Pastor Steve Wilson at the Nyssa Church of the Nazarene has seen 49 of his 50-60 attendees return since the church reopened at the beginning of June, and an overflow room awaits the returners who exceed the sanctuary’s capacity of 50.

At his church, gloved ushers direct the congregation to distanced seating, deliver disposable wafer-filled cups every other week and move the congregation along as they are dismissed row by row past the hand sanitizers at the sanctuary entrance.

A cleaning crew wipes down the hall an hour before worship, and Wilson asks for worshippers to wear masks while coming and going, but not while sitting.

“My older folks, especially, I don’t want anything to happen to them,” he said.

When Pastor Steven Marshall at Vale Christian Church went virtual March 11, he never lost connection with his flock.
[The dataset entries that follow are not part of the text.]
(* ===== verification/TaiheSession.v ===== *)
(** * A session of an ArkTS application

    What comes back of the values that an ArkTS application gets and hands back
    ([taihe_roundtrip], [serial_attribute_roundtrip]); that the ArkTS and the JavaScript
    [connectDevice] open the same device and differ only in the failures that they tell
    ([connects_agree]); and what a transfer that waits answers ([bulk_transfer_answers]). *)

From S2P Require Import Prelude Text UsbErrors UsbTypes Marshalling Napi Platform.
From S2P Require Import HostDriver HostEvents HostPolicy ServiceHost ServiceSerial ServiceGate ServicePorts Client.
From S2P Require Import JsValues JsLaws JsTrees JsRoundTrip JsArguments JsSession.
From S2P Require JsWorld JsCalls.
From S2P Require Import TaiheTypes TaiheWorld TaiheCalls TaiheTransfer TaiheSerial TaiheModule TaiheLaws.
From S2P Require Import JsSim TaiheSim.
From S2P Require ClientLaws.
Lemma AddEndpoint_small n configs mem p d :
  Forall is_u8 mem → UsbdEndpointDescriptor.read mem p = Val d →
  small n configs → small (S n) (AddEndpoint configs d).2.
Proof.
  intros Hm Hd Hs. unfold UsbdEndpointDescriptor.read in Hd. read_bytes Hm.
  unfold AddEndpoint. destruct (last configs) as [c|]; [|by apply (small_le n); [lia|]].
  destruct (last (USBConfig.GetInterfaces c)) as [i|]; [|by apply (small_le n); [lia|]].
  destruct Hs as [Hl Hc]. cbn [snd]. split; [rewrite length_update_back; lia|].
  eapply Forall_update_back; [| |exact Hc]; [|intros ?; by apply small_config_le; lia].
  intros c' (K1 & K2 & K3 & K4). unfold small_config. cbn. unfold USBConfig.GetInterfaces. rewrite length_update_back.
  split_and!; [done|done|lia|].
  eapply Forall_update_back; [| |exact K4]; [|intros ?; by apply small_interface_le; lia].
  intros i' (J1 & J2 & J3 & J4 & J5 & J6 & J7). unfold small_interface. cbn. unfold UsbInterface.GetEndpoints. rewrite length_app. cbn.
  split_and!; try done; try lia. apply Forall_app. split; [done|]. apply Forall_singleton.
  split; cbn; auto.
Qed.

(** An element takes a round of the loop. *)
Lemma loop_small mem length fuel : ∀ cursor n configs ret configs',
  Forall is_u8 mem → small n configs →
  ParseConfigDescriptors_loop fuel mem length cursor configs = Val (ret, configs') →
  small (n + fuel) configs'.
Proof.
  induction fuel as [|fuel IH]; intros cursor n configs ret configs' Hm Hs; [done|].
  assert (Hstop : ∀ r, Val (r, configs) = Val (ret, configs') → small (n + S fuel) configs').
  { intros r [= _ <-]. apply (small_le n); [lia|done]. }
  assert (Hgo : ∀ (r : Z * list USBConfig.t) c, small (S n) r.2 →
    (let '(ret0, configs0) := r in
     if failed ret0 then Val (ret0, configs0)
     else ParseConfigDescriptors_loop fuel mem length c configs0) = Val (ret, configs') →
    small (n + S fuel) configs').
  { intros [r cs] c Hr. case_if; [intros [= _ <-]; apply (small_le (S n)); [lia|done]|].
    intros H. replace (n + S fuel)%nat with (S n + fuel)%nat by lia. by eapply IH. }
  cbn [ParseConfigDescriptors_loop].
  destruct (negb (cursor <? length)); [apply Hstop|].
  destruct (u32 (length - cursor) <? UsbdDescriptorHeader.size); [apply Hstop|].
  intros (h & Hh & H)%res_bind_Val. revert H. cbv zeta.
  destruct ((_ <? _) || _); [apply Hstop|].
  repeat (case_if; try apply Hstop).
  - intros (d & Hd & H)%res_bind_Val. eapply Hgo, H. by eapply AddConfig_small.
  - intros (d & Hd & H)%res_bind_Val. eapply Hgo, H. by eapply AddInterface_small.
  - intros (d & Hd & H)%res_bind_Val. eapply Hgo, H. by eapply AddEndpoint_small.
  - intros H. eapply (Hgo (UEC_OK, configs)), H. by apply (small_le n); [lia|].
Qed.
Lemma issued_call c : issued (calls_of c) (run_call c : Api unit).
Proof.
  change (issued (λ w, calls_of c w) (run_call c : Api unit)).
  destruct c as [c|c]; destruct c; cbn [run_call run_usb run_serial]; unfold ignore;
    try first [exact (issued_usbSubmitTransfer _) | exact (issued_cancelAccessoryRight _)
              |exact (issued_closeAccessory _) | exact (issued_fmap _ _ _ (issued_resetUsbDevice _))];
    cbn [calls_of feature_of usb_calls serial_calls];
    lazymatch goal with
    | |- issued _ (_ <$> ?f) => let h := head_of f in unfold h
    | |- issued _ ?f => let h := head_of f in unfold h
    end; cbv zeta; first [by repeat issue_step | rewrite ?Z.leb_antisym; by repeat issue_step | repeat issue_step].
  - intros w. rewrite !Z.leb_antisym, <- !negb_orb. destruct (_ || _ || _); [done|issue_now].
  - by apply (issued_gets _ (CUsbControlTransfer _ _)); intros; issue_step.
  - by apply (issued_gets _ (λ bytes, CBulkTransfer _ _ bytes _)); intros; issue_step.
  - intros w. unfold check_port, CheckAndThrowOnError. destruct (0 <? tokenId), (0 <=? portId); [issue_now|done..].
  - intros w. rewrite Z.leb_antisym. destruct (portId <? 0); [by repeat case_match|].
    do 3 (case_match; [|done]). issue_now.
  - rewrite Z.leb_antisym. do 2 issue_step. intros w. cbv beta. rewrite Z.leb_antisym, <- negb_orb. change MAX_READ_BUF_SIZE with 8192.
    destruct (_ || _); [by case_match|]. case_match; [issue_now|done].
  - intros w. rewrite !Z.leb_antisym. change MAX_WRITE_BUF_SIZE with 128000.
    destruct (portId <? 0); [by case_match|]. destruct (128000 <? _); [by case_match|]. case_match; [issue_now|done].
Qed.


(** What the lists hold. *)
Lemma calls_of_shares c w : Forall shares (calls_of c w).
Proof.
  assert (Hif : ∀ b l, Forall shares l → Forall shares (only_if b l)) by (intros [] l Hl; [done|constructor]).
  destruct c as [c|c]; cbn [calls_of]; [apply Hif|]; destruct c; cbn [usb_calls serial_calls]; cbv zeta;
    unfold with_array, submissions; repeat first [apply Hif | case_match]; repeat constructor; by eexists.
Qed.
End Calls.

(** ** Without a right *)
Section WithoutRight.
Context {E N D G P Rp : Type} `{EB : ErrBase} `{HD : HostHdi E} `{HSY : HostSystem E Rp}.
Context `{RY : Reply Rp} `{SP : SystemParams E} `{NO : NotifierOps N} `{CJ : CJson} `{HO : HashOrder}.
Context `{SH : SerialManager.SerialHdi D} `{CS : CharSign} `{HE : HdfDevErr}.
Context `{PL : ServicePlatform P}.
Context {Rt : Type} `{CI : CallingIdentity Rt} `{CR : CallerRights Rt} `{RS : !RightsService Rt}.
Context {A : Type} `{AC : AbilityAccess A} `{UA : UsbAbility}.
Context (watching : A → Z → Z → Prop) `{!AccessLaws watching}.
Abbreviation service := (Service.st E N D Rt G P).
Context `{US : !UsbServer service} `{DL : !Delivers}.
Context (entitled : Rt → string → string → string → Z → Prop) `{!RightsLaws Rt entitled}.
Context {X O : Type} `{RT : Runtime X} `{AS : AniStatus} `{ER : EnumRuntime} `{UN : Uninitialised}.
Context `{FE : Features} `{SY : System O} `{JE : JsErrBase} `{SC : Securec}.
Abbreviation world := (TaiheWorld.world X A service O).
Implicit Types w : world.

(** The caller has no part in what the function is about: a device, when nothing entitles the
    caller to any, or a port that is shut to it. *)
Definition no_part (c : UsbCall + SerialCall) (y : service) : Prop :=
  match c with
  | inl u => feature_of u = FEATURE_HOST ∧ ordinary y ∧ ∀ b a, unentitled entitled (dev_name b a) y
  | inr s => ∃ port, port_of s = Some port ∧ shut entitled port y
  end.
His Facebook live videos attracted as many as 1,200 views, and on special occasions he’d deliver gifts.

At the beginning, dressed in gloves and masks, Marshall delivered toilet paper with notes of encouragement: “I love you, I miss you, please stay strong.”

On Mother’s Day, it was flowers to every woman in his church. Every time he saw how many people were tuning in, he knew they were there, with him.

“What was really so hard for me wasn’t how much I wanted to see the congregation, but how much the congregation wanted to be there, and couldn’t,” he said.

Come June 11, they could. About 75 people sat in the chairs Marshall placed six feet apart, and placed another two chairs between them and other families. Those who felt unsure about the meeting watched on the Facebook video, and the two overflow rooms went unused.

The worship only took an hour – thirty minutes shorter than usual. To keep kids apart, Marshall canceled the youth service, and cut the songs in half to keep the worship length in the kid’s attention span.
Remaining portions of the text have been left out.